[Opening Stored data section]

(** * API-Labs: request-lifecycle / normalise / render pipeline

    A shallow embedding of the browser labs of the repository (NASA image
    search, Nominatim/Overpass place search, OpenWeather forecast,
    MeaningCloud and Twinword text analytics) and the properties the
    specification states about them.

    Conventions of the embedding.
    - A JavaScript string is a [string]; one character stands for one UTF-16
      code unit (texts in the Latin-1 range).  The fixed user-facing messages
      of the labs are Russian; they are kept as literals and only their
      identity matters.
    - A JavaScript number is a [num]: NaN, the two infinities, or a finite
      value carried as a rational.  Every finite double is a rational; the
      labs only compare, subtract-and-test-the-sign, and print numbers.
    - A decoded JSON payload is a [value].  An object is the list of its own
      properties in enumeration order.
    - Code that can throw returns a [result]; an exception carries the [name]
      and [message] that the handlers inspect.
    - What the language runtime supplies (number parsing and printing,
      locale collation, date parsing and formatting) is a field of the class
      [Engine]; every theorem holds for every engine. *)

From stdpp Require Import gmap strings.
From Stdlib Require Import ZArith QArith Qround Qabs Lia Lqa List Ascii String Bool.
From Stdlib Require Import Sorted Permutation DecimalString.
Import ListNotations.
Close Scope Q_scope.
Set Warnings "-register-all".

(** ** Exceptions and fallible computations *)

Record error := mkError { err_name : string; err_message : string }.

Definition TypeError (msg : string) : error := mkError "TypeError" msg.
Definition SyntaxError (msg : string) : error := mkError "SyntaxError" msg.
Definition AbortError : error :=
  mkError "AbortError" "The user aborted a request.".
Definition PlainError (msg : string) : error := mkError "Error" msg.

Inductive result (A : Type) : Type :=
| Ok (a : A)
| Throw (e : error).
Arguments Ok {A} a.
Arguments Throw {A} e.

Definition bind {A B : Type} (r : result A) (k : A -> result B) : result B :=
  match r with
  | Ok a => k a
  | Throw e => Throw e
  end.

Notation "'let*' x ':=' r 'in' k" := (bind r (fun x => k))
  (at level 10, x pattern, r at level 100, k at level 200).

Fixpoint mapM {A B : Type} (f : A -> result B) (l : list A) : result (list B) :=
  match l with
  | [] => Ok []
  | x :: rest =>
      let* y := f x in
      let* ys := mapM f rest in
      Ok (y :: ys)
  end.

[Closing Stored data section]

** Exercise prompt **
Find the word "Require" in the entries and show each line where it is found.

** Answer to this exercise **
From stdpp Require Import gmap strings.
From Stdlib Require Import ZArith QArith Qround Qabs Lia Lqa List Ascii String Bool.
From Stdlib Require Import Sorted Permutation DecimalString.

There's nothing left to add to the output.